------ INFORMATION SHOWN

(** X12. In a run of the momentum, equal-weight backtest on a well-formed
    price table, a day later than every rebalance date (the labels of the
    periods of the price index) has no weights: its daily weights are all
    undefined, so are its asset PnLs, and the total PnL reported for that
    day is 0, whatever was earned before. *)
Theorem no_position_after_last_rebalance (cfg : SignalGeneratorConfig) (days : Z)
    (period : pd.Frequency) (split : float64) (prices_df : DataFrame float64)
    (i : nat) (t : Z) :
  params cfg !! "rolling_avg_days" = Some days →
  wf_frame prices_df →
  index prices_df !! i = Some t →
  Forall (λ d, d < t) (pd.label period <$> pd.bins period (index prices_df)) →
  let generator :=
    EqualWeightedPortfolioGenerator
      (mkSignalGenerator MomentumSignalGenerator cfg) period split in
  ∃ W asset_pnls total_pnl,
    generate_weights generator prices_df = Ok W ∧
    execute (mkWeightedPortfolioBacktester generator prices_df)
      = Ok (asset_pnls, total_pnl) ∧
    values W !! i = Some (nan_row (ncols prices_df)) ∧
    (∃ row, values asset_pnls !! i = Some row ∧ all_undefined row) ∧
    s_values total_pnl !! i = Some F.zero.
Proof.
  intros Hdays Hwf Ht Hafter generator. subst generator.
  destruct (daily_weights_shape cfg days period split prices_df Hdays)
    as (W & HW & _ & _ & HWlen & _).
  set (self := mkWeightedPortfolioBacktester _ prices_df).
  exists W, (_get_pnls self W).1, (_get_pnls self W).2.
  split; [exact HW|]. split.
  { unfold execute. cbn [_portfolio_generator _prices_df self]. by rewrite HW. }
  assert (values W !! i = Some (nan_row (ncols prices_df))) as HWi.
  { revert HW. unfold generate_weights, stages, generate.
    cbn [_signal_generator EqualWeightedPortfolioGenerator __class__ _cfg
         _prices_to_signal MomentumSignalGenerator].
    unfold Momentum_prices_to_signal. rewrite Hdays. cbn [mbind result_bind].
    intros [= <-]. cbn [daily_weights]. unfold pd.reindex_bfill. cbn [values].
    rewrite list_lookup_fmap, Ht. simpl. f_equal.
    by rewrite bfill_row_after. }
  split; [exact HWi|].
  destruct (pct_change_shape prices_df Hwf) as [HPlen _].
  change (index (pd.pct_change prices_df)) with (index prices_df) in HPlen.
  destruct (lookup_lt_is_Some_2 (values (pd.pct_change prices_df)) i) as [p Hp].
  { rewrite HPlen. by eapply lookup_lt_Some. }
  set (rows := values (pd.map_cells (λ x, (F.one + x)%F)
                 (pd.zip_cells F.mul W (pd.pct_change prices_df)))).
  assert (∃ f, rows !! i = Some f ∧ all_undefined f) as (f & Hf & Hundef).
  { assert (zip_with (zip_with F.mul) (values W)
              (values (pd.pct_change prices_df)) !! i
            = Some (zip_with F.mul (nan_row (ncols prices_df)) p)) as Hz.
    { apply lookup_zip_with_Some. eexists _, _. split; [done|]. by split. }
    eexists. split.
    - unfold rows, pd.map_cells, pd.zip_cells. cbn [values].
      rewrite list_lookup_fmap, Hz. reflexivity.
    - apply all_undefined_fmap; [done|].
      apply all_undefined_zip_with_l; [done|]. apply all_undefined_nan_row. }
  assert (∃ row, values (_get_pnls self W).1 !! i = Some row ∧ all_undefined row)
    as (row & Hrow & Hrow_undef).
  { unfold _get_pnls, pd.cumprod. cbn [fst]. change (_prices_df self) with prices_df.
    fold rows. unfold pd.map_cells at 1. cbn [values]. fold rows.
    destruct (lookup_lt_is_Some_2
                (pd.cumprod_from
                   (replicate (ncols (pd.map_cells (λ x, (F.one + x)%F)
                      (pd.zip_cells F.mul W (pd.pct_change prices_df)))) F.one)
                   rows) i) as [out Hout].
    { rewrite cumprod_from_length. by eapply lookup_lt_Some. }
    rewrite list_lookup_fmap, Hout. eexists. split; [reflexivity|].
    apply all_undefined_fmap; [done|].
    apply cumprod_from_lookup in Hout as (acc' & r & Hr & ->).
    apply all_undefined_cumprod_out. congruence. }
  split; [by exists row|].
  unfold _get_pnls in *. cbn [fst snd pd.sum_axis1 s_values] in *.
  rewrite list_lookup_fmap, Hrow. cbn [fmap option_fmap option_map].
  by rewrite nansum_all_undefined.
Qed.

------------
------ INFORMATION SHOWN

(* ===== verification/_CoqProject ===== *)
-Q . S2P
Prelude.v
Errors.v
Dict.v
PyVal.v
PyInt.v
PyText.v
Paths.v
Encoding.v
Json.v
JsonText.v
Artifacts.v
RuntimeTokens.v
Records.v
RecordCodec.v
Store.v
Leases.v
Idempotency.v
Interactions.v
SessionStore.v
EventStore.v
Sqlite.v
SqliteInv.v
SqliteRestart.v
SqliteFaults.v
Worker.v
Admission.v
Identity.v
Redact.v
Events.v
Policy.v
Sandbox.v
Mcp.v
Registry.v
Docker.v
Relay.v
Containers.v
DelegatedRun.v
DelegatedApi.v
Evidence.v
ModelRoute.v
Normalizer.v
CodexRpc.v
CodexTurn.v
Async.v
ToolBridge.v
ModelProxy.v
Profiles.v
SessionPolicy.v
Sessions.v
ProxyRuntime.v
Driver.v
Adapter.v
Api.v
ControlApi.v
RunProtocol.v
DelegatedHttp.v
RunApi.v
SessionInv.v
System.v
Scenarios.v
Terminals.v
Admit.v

------------

● **PROBLEM REQUIREMENTS**
Every line above from the line with "undefined, so are" to the line with "destruct (daily_weights_shape cfg" is wanted, ends included; write them out exactly and add no other line.

● **EXERCISE OUTPUT**
    undefined, so are its asset PnLs, and the total PnL reported for that
    day is 0, whatever was earned before. *)
Theorem no_position_after_last_rebalance (cfg : SignalGeneratorConfig) (days : Z)
    (period : pd.Frequency) (split : float64) (prices_df : DataFrame float64)
    (i : nat) (t : Z) :
  params cfg !! "rolling_avg_days" = Some days →
  wf_frame prices_df →
  index prices_df !! i = Some t →
  Forall (λ d, d < t) (pd.label period <$> pd.bins period (index prices_df)) →
  let generator :=
    EqualWeightedPortfolioGenerator
      (mkSignalGenerator MomentumSignalGenerator cfg) period split in
  ∃ W asset_pnls total_pnl,
    generate_weights generator prices_df = Ok W ∧
    execute (mkWeightedPortfolioBacktester generator prices_df)
      = Ok (asset_pnls, total_pnl) ∧
    values W !! i = Some (nan_row (ncols prices_df)) ∧
    (∃ row, values asset_pnls !! i = Some row ∧ all_undefined row) ∧
    s_values total_pnl !! i = Some F.zero.
Proof.
  intros Hdays Hwf Ht Hafter generator. subst generator.
  destruct (daily_weights_shape cfg days period split prices_df Hdays)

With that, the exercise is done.